The Jellybean Vineyards Pinot Grigio is a non-vintage wine sourced from vineyards in the Puglia region of southern Italy if you can remember your 7th-grade geography glass, Puglia is the heel of the boot. This Pinot Grigio is classified an IGT wine. Italian wine is governed differently from the US wine industry. Most US rules have to do with geographical boundaries, Sonoma, Paso Robles, etc. and deal mainly with wine labeling. The vineyards and the wineries have great leeway on what to grow and how to produce wine. In Italy, they have rules on what grapes can be grown, where they are planted,  how they are farmed, how the wine is made and how long it is aged and sometimes there are limits on how many bottles can be produced. The top designation is DOCG wine, the G translates to guaranteed, these are the strictest rules and the areas it covers are said to be the élite growing districts. The next is DOC, this covers a larger area and has slightly fewer rules and regulation. IGT is the next level and the rules ensure that the grapes are representative of the region, but have far fewer regulations. The last designation is table wine (in the US all American wine is table wine, from a $500 Napa Cab to 2 Buck Chuck) and these are wines from grapes grown outside the regulated areas and/or somehow did not conform to the rules. The alcohol content is a reserved 12%.

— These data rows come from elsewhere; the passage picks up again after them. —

(** No faults, and new identities for the outbox and the manifests. *)
Record stocked (w : world) : Prop := {
  sk_able : able w;
  sk_manifests : fresh_in w (manifests (w_db w)) }.

(** The run may be executed, and the store has room for what follows. *)
Record ready (run : pending_run) (r : run_row) (w : world) : Prop := {
  rd_able : able w;
  rd_manifests : fresh_in w (manifests (w_db w));
  rd_staged : staged (w_db w);
  rd_run : runs (w_db w) !! pend_run_id run = Some r;
  rd_owner : run_owner r = pend_owner_id run;
  rd_open : run_state r ∈ open_states }.

(** The report of a run inside its transaction. *)
Lemma owned_report_commits {E A} (f : ReportError.t → E) run_id owner (k : uuid → M E unit) (c : A) w :
  able w → (∀ operation, succeeds (k operation) w (λ _, queued_only w)) →
  succeeds (owned ← on_err f (on_demand_operation run_id owner);
            _ ← match owned with Some operation => k operation | None => mret tt end;
            mret (Commit c)) w (λ t w', ∃ a, t = Commit a ∧ a = c ∧ queued_only w w').
Proof.
  intros Ha Hk. destruct (owned_report_succeeds f run_id owner k w Ha Hk) as (u&w'&Hm&Ho&Hq).
  exists (Commit c), w'. split; [|split; [done|by exists c]].
  revert Hm. rewrite /mbind /M_bind. destruct (on_err _ _ w) as [[owned|e] w1]; [|done]. by intros ->.
Qed.

(** The run left the queue, and another one can be executed. *)
Definition taken (run : pending_run) (w : world) : Prop := dequeued (pend_run_id run) (w_db w) ∧ stocked w.

Lemma finish_dequeued run r w f w' :
  ready run r w → run_state (f (w_now w) r) ∉ open_states → onward w w' →
  queued_only (set_db w (with_runs (w_db w) (<[pend_run_id run := f (w_now w) r]> (runs (w_db w))))) w' →
  taken run w'.
Proof.
  intros Hr Hf How [Ha Hd]. rewrite /taken. split; [|split; [exact Ha|]]; rewrite Hd.
  - eexists. rewrite /= lookup_insert_eq. split; [done|exact Hf].
  - by eapply fresh_in_onward; [|apply Hr].
Qed.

The color is a clear, shiny, sunshine yellow. The nose is lightly floral, with melon, lemon, peach, and green apple. This is a dry wine, with very balanced acidity, and clean, crisp flavors. It starts with ripe peach and a slap of tart grapefruit, lime, dried pineapple, and melon. The mid-palate adds pear and a touch of spice. The acidity is much softer than most Italian Pinot Grigio, especially those from Alto Adige in the north. The finish is nicely rounded and lengthy.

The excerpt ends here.